Congenital Disorders of Glycosylation Type 1C (CDG-1C), also known as CDG Syndrome Type 1C, is a rare genetic disorder that belongs to a group of diseases known as Congenital Disorders of Glycosylation (CDG). CDGs are caused by defects in the process of glycosylation, which is the attachment of sugars to proteins and lipids, a critical process for the proper functioning of various systems in the body. CDG-1C specifically results from mutations in the gene ALG6.

Overview[edit | edit source]

CDG-1C is characterized by a wide range of clinical symptoms, which can vary significantly among affected individuals. Common manifestations include developmental delay, intellectual disability, seizures, and problems with the liver and digestive system. Some patients may also exhibit coagulation abnormalities, hypotonia (reduced muscle tone), and failure to thrive. The severity of the symptoms can range from mild to severe.

Genetics[edit | edit source]

The condition is inherited in an autosomal recessive manner, meaning that an individual must inherit two copies of the mutated gene, one from each parent, to be affected by the disorder. The gene implicated in CDG-1C is ALG6, located on chromosome 1. Mutations in this gene disrupt the normal process of glycosylation, leading to the symptoms associated with the disorder.

Diagnosis[edit | edit source]

Diagnosis of CDG-1C typically involves a combination of clinical evaluation and specific laboratory tests. Isoelectric focusing of transferrin, a blood test, is commonly used to screen for CDGs. Further genetic testing can confirm the diagnosis by identifying mutations in the ALG6 gene.

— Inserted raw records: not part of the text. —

(* ===== verification/GallocFrame.v ===== *)
(** * What a walk of the graph allocator leaves alone

    The operations on single tensors, and so the whole walk over a graph, change
    the table of the tensors and the free lists only: the buffers, the recorded
    assignments, and the number and the alignments of the offset allocators stay
    as they are.  This holds for every graph and every state, without an
    invariant. *)
From S2P Require Import Prelude HashSet Graph DynAlloc GraphAlloc.

(** [Q] holds of the result, if there is one. *)
Definition oks {A} (m : res A) (Q : A → Prop) : Prop :=
  match m with Ok a => Q a | Err _ => True end.

Lemma oks_bind {A B} (m : res A) (f : A → res B) (Q : A → Prop) (R : B → Prop) :
  oks m Q → (∀ a, Q a → oks (f a) R) → oks (m ≫= f) R.
Proof. destruct m; cbn; auto. Qed.

Lemma oks_any {A B} (m : res A) (f : A → res B) (R : B → Prop) :
  (∀ a, oks (f a) R) → oks (m ≫= f) R.
Proof. destruct m; cbn; auto. Qed.

Lemma oks_eqn {A B} (m : res A) (f : A → res B) (R : B → Prop) :
  (∀ a, m = Ok a → oks (f a) R) → oks (m ≫= f) R.
Proof. destruct m; cbn; auto. Qed.

Lemma oks_mono {A} (m : res A) (Q R : A → Prop) : oks m Q → (∀ a, Q a → R a) → oks m R.
Proof. destruct m; cbn; auto. Qed.

Lemma oks_for_each {St A} (f : St → A → res St) (I : St → Prop) (l : list A) : ∀ s,
  (∀ s x, I s → oks (f s x) I) → I s → oks (for_each f s l) I.
Proof. induction l as [|x l IH]; intros s Hf Hs; [done|]. cbn. eapply oks_bind; [by apply Hf|]. auto. Qed.

Lemma oks_for_each_i {St A} (f : St → nat → A → res St) (I : St → Prop) (l : list A) : ∀ i s,
  (∀ s i x, I s → oks (f s i x) I) → I s → oks (for_each_i f i s l) I.
Proof. induction l as [|x l IH]; intros i s Hf Hs; [done|]. cbn. eapply oks_bind; [by apply Hf|]. auto. Qed.

Record untouched (g g' : ggml_gallocr) : Prop := {
  un_bufts   : ga_bufts g' = ga_bufts g;
  un_buffers : ga_buffers g' = ga_buffers g;
  un_ids     : ga_buf_tallocs g' = ga_buf_tallocs g;
  un_al      : da_alignment <$> ga_tallocs g' = da_alignment <$> ga_tallocs g;
  un_nodes   : ga_node_allocs g' = ga_node_allocs g ∧ ga_n_nodes g' = ga_n_nodes g;
  un_leafs   : ga_leaf_allocs g' = ga_leaf_allocs g ∧ ga_n_leafs g' = ga_n_leafs g;
}.

#[export] Instance untouched_preorder : PreOrder untouched.
Proof.
  split; [done|]. intros g1 g2 g3 [A1 A2 A3 A4 [A5 A6] [A7 A8]] [B1 B2 B3 B4 [B5 B6] [B7 B8]].
  split; [congruence|congruence|congruence|congruence|split; congruence|split; congruence].
Qed.

Create HintDb untouched.
#[export] Hint Extern 1 (oks (if ?b then _ else _) _) => destruct b : untouched.
#[export] Hint Extern 1 (oks (Ok _) _) => cbn; reflexivity : untouched.

(** Goes through the body of an operation: a call with a known lemma is passed
    with it, any other call with nothing, a test is split. *)
Ltac oks_walk :=
  repeat match goal with
  | |- oks (Err _) _ => exact I
  | |- oks (Ok _) _ => cbn
  | |- oks (let '(_, _) := ?x in _) _ => destruct x
  | |- oks (if ?b then _ else _) _ => destruct b
  | |- oks (match ?x with _ => _ end) _ => destruct x
  | |- oks (_ ≫= _) _ =>
      first [ eapply oks_bind; [solve [eauto with untouched]|]; cbn beta iota; intros
            | apply oks_any; intros ]
  end.

(** Composes the steps in the hypotheses, with that of a call in tail position. *)
Ltac untouched_end :=
  cbn in *;
  first [ done
        | by repeat (etrans; [eassumption|])
        | eapply oks_mono; [solve [eauto with untouched]|]; cbn; intros; by repeat (etrans; [eassumption|]) ].

Section frame.
Implicit Types (g : ggml_gallocr) (a : ggml_dyn_tallocr).

(** *** The alignment of an offset allocator *)

Lemma take_block_al a i size : oks (take_block a i size) (λ r, da_alignment r.2 = da_alignment a).
Proof. unfold take_block. oks_walk; done. Qed.

Lemma dyn_alloc_al a size : oks (ggml_dyn_tallocr_alloc a size) (λ r, da_alignment r.2 = da_alignment a).
Proof. unfold ggml_dyn_tallocr_alloc. apply oks_any. intros. apply take_block_al. Qed.

Lemma merge_after_al a i b size : oks (merge_after a i b size) (λ r, da_alignment r = da_alignment a).
Proof. unfold merge_after. oks_walk; done. Qed.

Lemma merge_before_al a i b offset size : oks (merge_before a i b offset size) (λ r, da_alignment r = da_alignment a).
Proof. unfold merge_before. oks_walk; done. Qed.

Lemma merge_loop_al a offset size k : ∀ i,
  oks (merge_loop k a i offset size) (λ o, ∀ r, o = Some r → da_alignment r = da_alignment a).
Proof.
  induction k as [|k IH]; intros i; [done|]. cbn. apply oks_any. intros b. destruct (_ =? _).
  - pose proof (merge_after_al a i b size) as Hm. destruct (merge_after _ _ _ _); cbn in *; [|done]. by intros r [= <-].
  - destruct (_ =? _); [|apply IH]. pose proof (merge_before_al a i b offset size) as Hm.
    destruct (merge_before _ _ _ _ _); cbn in *; [|done]. by intros r [= <-].
Qed.

Lemma dyn_free_al a offset size :
  oks (ggml_dyn_tallocr_free_tensor a offset size) (λ r, da_alignment r = da_alignment a).
Proof.
  unfold ggml_dyn_tallocr_free_tensor. eapply oks_bind; [apply merge_loop_al|]. intros [r|] Hr; cbn; [auto|].
  unfold insert_block. oks_walk; done.
Qed.

(** *** The operations on the table *)

Lemma hash_get_untouched g p : oks (ggml_gallocr_hash_get g p) (λ r, untouched g r.2).
Proof. unfold ggml_gallocr_hash_get. oks_walk; done. Qed.
#[local] Hint Resolve hash_get_untouched : untouched.

Lemma upd_hn_untouched g i f : oks (upd_hn g i f) (untouched g).
Proof. unfold upd_hn, set_hn. oks_walk; done. Qed.
#[local] Hint Resolve upd_hn_untouched : untouched.

Lemma is_own_untouched g p : oks (ggml_gallocr_is_own g p) (λ r, untouched g r.2).
Proof. unfold ggml_gallocr_is_own. oks_walk; done. Qed.
#[local] Hint Resolve is_own_untouched : untouched.

Lemma is_allocated_untouched T g p : oks (ggml_gallocr_is_allocated T g p) (λ r, untouched g r.2).
Proof. unfold ggml_gallocr_is_allocated. oks_walk; [done|apply is_own_untouched]. Qed.
#[local] Hint Resolve is_allocated_untouched : untouched.

Lemma take_over_untouched g hi pi : oks (take_over g hi pi) (untouched g).
Proof. unfold take_over. oks_walk; untouched_end. Qed.
#[local] Hint Resolve take_over_untouched : untouched.

Lemma try_parent_untouched T g hi t parent : oks (try_parent T g hi t parent) (λ r, untouched g r.2).
Proof. unfold try_parent. oks_walk; untouched_end. Qed.
#[local] Hint Resolve try_parent_untouched : untouched.

Lemma try_inplace_untouched T hi t src : ∀ g, oks (try_inplace T g hi t src) (λ r, untouched g r.2).
Proof. induction src as [|p src IH]; intros g; [done|]. cbn [try_inplace]. oks_walk; untouched_end. Qed.
#[local] Hint Resolve try_inplace_untouched : untouched.

Context (buft_get_alloc_size : buft → ggml_tensor → Z).

Lemma with_tallocs_untouched g k a a' : ga_tallocs g !! k = Some a → da_alignment a' = da_alignment a →
  untouched g (with_tallocs g (<[k := a']> (ga_tallocs g))).
Proof.
  intros Hk Ha. split; try done. cbn. rewrite list_fmap_insert, Ha. apply list_insert_id with (i := k).
  by rewrite list_lookup_fmap, Hk.
Qed.

Lemma put_talloc_untouched g k a a' : at_ (ga_tallocs g) k = Ok a → da_alignment a' = da_alignment a →
  oks (put (ga_tallocs g) k a') (λ ts, untouched g (with_tallocs g ts)).
Proof.
  intros Hk Ha. rewrite at_Ok in Hk. rewrite put_lt by by eapply lookup_lt_Some. by eapply with_tallocs_untouched.
Qed.

Lemma alloc_from_buffer_untouched g hi t id : oks (alloc_from_buffer buft_get_alloc_size g hi t id) (untouched g).
Proof.
  unfold alloc_from_buffer. apply oks_any. intros k. apply oks_any. intros b. apply oks_eqn. intros a Ha.
  eapply oks_bind; [apply dyn_alloc_al|]. intros [offset a'] Hal.
  eapply oks_bind; [by apply (put_talloc_untouched g k a)|]. intros ts Hts. untouched_end.
Qed.
#[local] Hint Resolve alloc_from_buffer_untouched : untouched.

Lemma allocate_node_untouched T g p id : oks (ggml_gallocr_allocate_node buft_get_alloc_size T g p id) (untouched g).
Proof. unfold ggml_gallocr_allocate_node. oks_walk; untouched_end. Qed.
#[local] Hint Resolve allocate_node_untouched : untouched.

Lemma free_node_untouched T g p : oks (ggml_gallocr_free_node buft_get_alloc_size T g p) (untouched g).
Proof.
  unfold ggml_gallocr_free_node. apply oks_any. intros t. destruct (has_flag _ _); [done|].
  eapply oks_bind; [apply hash_get_untouched|]. intros [hi g1] Hg1. apply oks_any. intros h.
  apply oks_any. intros k. apply oks_any. intros b. apply oks_eqn. intros a Ha.
  eapply oks_bind; [apply dyn_free_al|]. intros a' Hal.
  eapply oks_bind; [by apply (put_talloc_untouched g1 k a)|]. intros ts Hts. untouched_end.
Qed.
#[local] Hint Resolve free_node_untouched : untouched.

(** *** The walk *)

Lemma hash_update_untouched g p f : oks (hash_update g p f) (untouched g).
Proof. unfold hash_update. oks_walk; untouched_end. Qed.
#[local] Hint Resolve hash_update_untouched : untouched.

Lemma count_src_untouched T ids i g p : oks (count_src buft_get_alloc_size T ids i g p) (untouched g).
Proof. unfold count_src. oks_walk; untouched_end. Qed.

Lemma count_step_untouched T ids g i p : oks (count_step buft_get_alloc_size T ids g i p) (untouched g).
Proof.
  unfold count_step. apply oks_any. intros t.
  eapply oks_bind; [destruct (_ && _); [apply hash_update_untouched|done]|]. intros g1 H1.
  eapply (oks_bind _ _ (untouched g1)); [oks_walk; untouched_end|]. intros g2 H2.
  apply oks_for_each; [|by etrans]. intros g3 q H3. eapply oks_mono; [apply count_src_untouched|].
  intros g4 H4. by etrans.
Qed.

Lemma update_parent_untouched T g p : oks (update_parent buft_get_alloc_size T g p) (untouched g).
Proof. unfold update_parent. oks_walk; untouched_end. Qed.

Lemma allocate_parent_untouched T id g p : oks (allocate_parent buft_get_alloc_size T id g p) (untouched g).
Proof. unfold allocate_parent. oks_walk; untouched_end. Qed.

Lemma oks_for_each_untouched {A} (f : ggml_gallocr → A → res ggml_gallocr) l g :
  (∀ g x, oks (f g x) (untouched g)) → oks (for_each f g l) (untouched g).
Proof.
  intros Hf. apply oks_for_each; [|done]. intros g1 x H1. eapply oks_mono; [apply Hf|]. intros g2 H2. by etrans.
Qed.

Lemma oks_for_each_i_untouched {A} (f : ggml_gallocr → nat → A → res ggml_gallocr) l i g :
  (∀ g i x, oks (f g i x) (untouched g)) → oks (for_each_i f i g l) (untouched g).
Proof.
  intros Hf. apply oks_for_each_i; [|done]. intros g1 j x H1. eapply oks_mono; [apply Hf|]. intros g2 H2. by etrans.
Qed.

Lemma node_step_untouched T ids g i p : oks (node_step buft_get_alloc_size T ids g i p) (untouched g).
Proof.
  unfold node_step, node_alloc_step. apply oks_any. intros t. eapply (oks_bind _ _ (untouched g)).
  - apply oks_any. intros t'. apply oks_any. intros id.
    eapply oks_bind; [apply oks_for_each_untouched; intros; apply allocate_parent_untouched|].
    intros g1 H1. untouched_end.
  - intros g1 H1. eapply oks_mono; [apply oks_for_each_untouched; intros; apply update_parent_untouched|].
    intros g2 H2. by etrans.
Qed.

Lemma alloc_graph_untouched T g nodes leafs nids lids :
  oks (ggml_gallocr_alloc_graph_impl buft_get_alloc_size T g nodes leafs nids lids) (untouched g).
Proof.
  unfold ggml_gallocr_alloc_graph_impl. assert (untouched g (clear_hash g)) as H0 by done.
  eapply oks_bind; [apply oks_for_each_i_untouched; intros; unfold leaf_step; oks_walk; untouched_end|].
  intros g1 H1. eapply oks_bind; [apply oks_for_each_i_untouched; intros; apply count_step_untouched|].
  intros g2 H2. eapply oks_mono; [apply oks_for_each_i_untouched; intros; apply node_step_untouched|].
  intros g3 H3. untouched_end.
Qed.
End frame.
Lemma root_born j m : nodes !! j = Some m → managed T (root T m) → root T m ∈ leafs ∨ root T m ∈ take (S j) nodes.
Proof.
  intros Hm Hman. destruct (decide (is_view_p T m)) as [Hv|Hv].
  - destruct (gr_view _ _ _ HG j m Hm Hv Hman) as [?|?]; [by left|right]. eapply take_mono; [|done]. lia.
  - right. rewrite root_not_view by done.
    apply elem_of_take. exists j. split; [done|lia].
Qed.

(** What was decided about tensors that are not moved stays true. *)
Lemma walk_stable i L E own g g' : walk_inv i L E own g → static g g' →
  (∀ p, managed T p → born i p → place T buft_get_alloc_size g' p = place T buft_get_alloc_size g p) →
  (∀ p, managed T p → born i p → in_bounds g' p ∧ region_of g' p = region_of g p) ∧
  (∀ j, (j < i)%nat → step_claim g' j) ∧
  (∀ p q, p ∈ leafs → q ∈ leafs → managed T p → managed T q → p ≠ q → apart g' p q).
Proof.
  intros Hw Hs Hpl.
  assert (∀ p, managed T p → born i p → in_bounds g' p ∧ region_of g' p = region_of g p) as Hst.
  { intros p Hm Hb. apply in_bounds_stable; [done|auto|]. by apply (wi_bounds _ _ _ _ _ Hw). }
  split_and!; [done| |].
  - intros j Hj m r Hm Hc Hmr Hr Hne Hrb.
    destruct (wi_claims _ _ _ _ _ Hw j Hj m r Hm Hc Hmr Hr Hne Hrb) as [H1 H2].
    assert (region_of g' (root T m) = region_of g (root T m)) as E1.
    { apply Hst; [done|]. destruct (root_born j m Hm Hmr) as [?|?]; [by left|].
      right. left. eapply take_mono; [|done]. lia. }
    assert (region_of g' r = region_of g r) as E2.
    { apply Hst; [done|]. destruct Hrb as [?|?]; [by left|]. right. left. eapply take_mono; [|done]. lia. }
    split; [intros ?; eapply apart_stable; eauto|]. intros Hq. destruct (H2 Hq) as [?|?]; [left|by right].
    by eapply apart_stable.
  - intros p q Hp Hq Hmp Hmq Hne. eapply apart_stable; [apply Hst; [done|by left]|apply Hst; [done|by left]|].
    by apply (wi_leafs _ _ _ _ _ Hw).
Qed.

(** A step that changes no record. *)
Lemma walk_same i L E own g g' : walk_inv i L E own g → static g g' → state_inv T buft_get_alloc_size n g' own →
  (∀ q, node_of g' q = node_of g q) → walk_inv i L E own g'.
Proof.
  intros Hw Hs Hsi Hn.
  destruct (walk_stable _ _ _ _ _ g' Hw Hs) as (H1 & H2 & H3).
  { intros p _ _. apply place_ext; [done|]. unfold same_place. by rewrite Hn. }
  destruct Hw as [W1 W2 W3 W4 W5 W6 W7 W8 W9].
  split; [done|by rewrite (st_bufts _ _ Hs)| | |done|done| |done|done].
  - intros p. by rewrite Hn.
  - intros r. rewrite Hn. auto.
  - intros p Hm Hb. by apply H1.
Qed.

Lemma prog_view p t : T !! p = Some t → t.(t_view_src) ≠ NULL → is_Some (T !! t.(t_view_src)).
Proof. intros Ht Hv. destruct (pr_view _ HP p t Ht Hv) as (r & ? & _). eauto. Qed.

Lemma allocate_walk g own p t id : state_inv T buft_get_alloc_size n g own → T !! p = Some t →
  0 ≤ id < Z.of_nat (length (ga_bufts g)) →
  aborts (ggml_gallocr_allocate_node buft_get_alloc_size T g p id) (λ g', ∃ own',
    state_inv T buft_get_alloc_size n g' own' ∧ static g g' ∧
    ((settled own p t ∧ own' = own ∧ ∀ q, node_of g' q = node_of g q) ∨
     (managed_t t = true ∧ (p ∉ own) ∧ placed T g g' own own' p t id))).
Proof.
  apply (allocate_node_spec T buft_get_alloc_size n size_sane size_layout (pr_ptr _ HP) (pr_src _ HP) prog_view).
Qed.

Treatment[edit | edit source]

There is no cure for CDG-1C, and treatment is symptomatic and supportive. Management strategies may include nutritional support, management of seizures with antiepileptic drugs, and physical therapy to address motor delays. Regular follow-up with a multidisciplinary team is essential to monitor and manage the various aspects of the disorder.

Prognosis[edit | edit source]

The prognosis for individuals with CDG-1C varies depending on the severity of the symptoms and the presence of complications. Early diagnosis and intervention can improve the quality of life for affected individuals.